The original and modified vertically oriented carbon nanowalls (CNWs) were applied onto conducting substrates by the plasma-chemical method. Their electrochemical behavior was studied by the methods of cyclic voltammetry and impedance measurements. The modified and original electrodes were characterized by using the methods of scanning and transmitting electron microscopy, Raman spectroscopy, and X-ray photoelectron spectroscopy. The nanowalls were modified with the functional groups (FG) via the electrolysis of aqueous solutions at the anodic potentials. Their adsorption properties were studied in the solutions of organic surfactants with the skeleton structure. It is shown that, in the first case, the number of oxygen-containing FG on the CNW surface significantly increases and, in both cases, the electrode capacitance considerably increases (by 30–50 and 3–5 times, respectively). A correlation between the rate constants k 0 of [Ru(NH3)6]2+/3+, [Fe(CN)6]4–/3–, and Fe2+/3+ redox reactions and a degree of nanowall surface functionalization is revealed.

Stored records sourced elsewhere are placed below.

(* ===== verification/Db.v ===== *)
(** Db: the hashed key/value store of apue/20db/db.c. The two files are byte
    strings with an offset each, every function works on the handle, and
    [err_dump]/[err_quit] end the process. The calls to the operating system
    succeed (a short read at the end of a file and a seek before its start are
    kept); the byte-range locks a call holds are recorded. *)
From stdpp Require Import sets list strings.
From S2P Require Import Prelude Arrays Bytes.

Definition IDXLEN_SZ : Z := 4.
Definition SEP : Z := 58.
Definition PTR_SZ : Z := 7.
Definition PTR_MAX : Z := 999999.
Definition NHASH_DEF : Z := 137.
Definition FREE_OFF : Z := 0.
Definition HASH_OFF : Z := PTR_SZ.

Definition DB_INSERT : Z := 1.
Definition DB_REPLACE : Z := 2.
Definition DB_STORE : Z := 3.
Definition IDXLEN_MIN : Z := 6.
Definition IDXLEN_MAX : Z := 1024.
Definition DATLEN_MIN : Z := 2.
Definition DATLEN_MAX : Z := 1024.

Record counts := Counts {
  cnt_delok : Z; cnt_delerr : Z; cnt_fetchok : Z; cnt_fetcherr : Z; cnt_nextrec : Z;
  cnt_stor1 : Z; cnt_stor2 : Z; cnt_stor3 : Z; cnt_stor4 : Z; cnt_storerr : Z;
}.

(** Which counter a call increments. *)
Inductive counter := DELOK | DELERR | FETCHOK | FETCHERR | NEXTREC
  | STOR1 | STOR2 | STOR3 | STOR4 | STORERR.

Definition incr (w : counter) (c : counts) : counts :=
  let '(Counts a b c d e f g h i j) := c in
  let s x := u64 (x + 1) in
  match w with
  | DELOK => Counts (s a) b c d e f g h i j | DELERR => Counts a (s b) c d e f g h i j
  | FETCHOK => Counts a b (s c) d e f g h i j | FETCHERR => Counts a b c (s d) e f g h i j
  | NEXTREC => Counts a b c d (s e) f g h i j | STOR1 => Counts a b c d e (s f) g h i j
  | STOR2 => Counts a b c d e f (s g) h i j | STOR3 => Counts a b c d e f g (s h) i j
  | STOR4 => Counts a b c d e f g h (s i) j | STORERR => Counts a b c d e f g h i (s j)
  end.

(** A lock held: on which file, for writing or not, from where, how long (0: to
    the end of the file). *)
Inductive fdesc := IDX | DAT.
#[export] Instance fdesc_eq_dec : EqDecision fdesc.
Proof. solve_decision. Defined.
Record lock := Lock { l_fd : fdesc; l_write : bool; l_off : Z; l_len : Z }.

The values of k 0 were estimated in the automatic mode using a specially developed program by comparing the potential differences between the peaks of cyclic voltammograms ΔE, which were measured in a wide range of potential scan rate v, and the calculated ΔE (k 0, v) dependences, which were obtained by solving the corresponding diffusion equations. It is shown that the functionalization of CNWs leads to a substantial (by ~103 times) increase in k 0 for the Fe2+/3+ redox system and has almost no effect on the electron transfer in the [Fe(CN)6]3–/4– and [Ru(NH3)6]2+/3+ systems.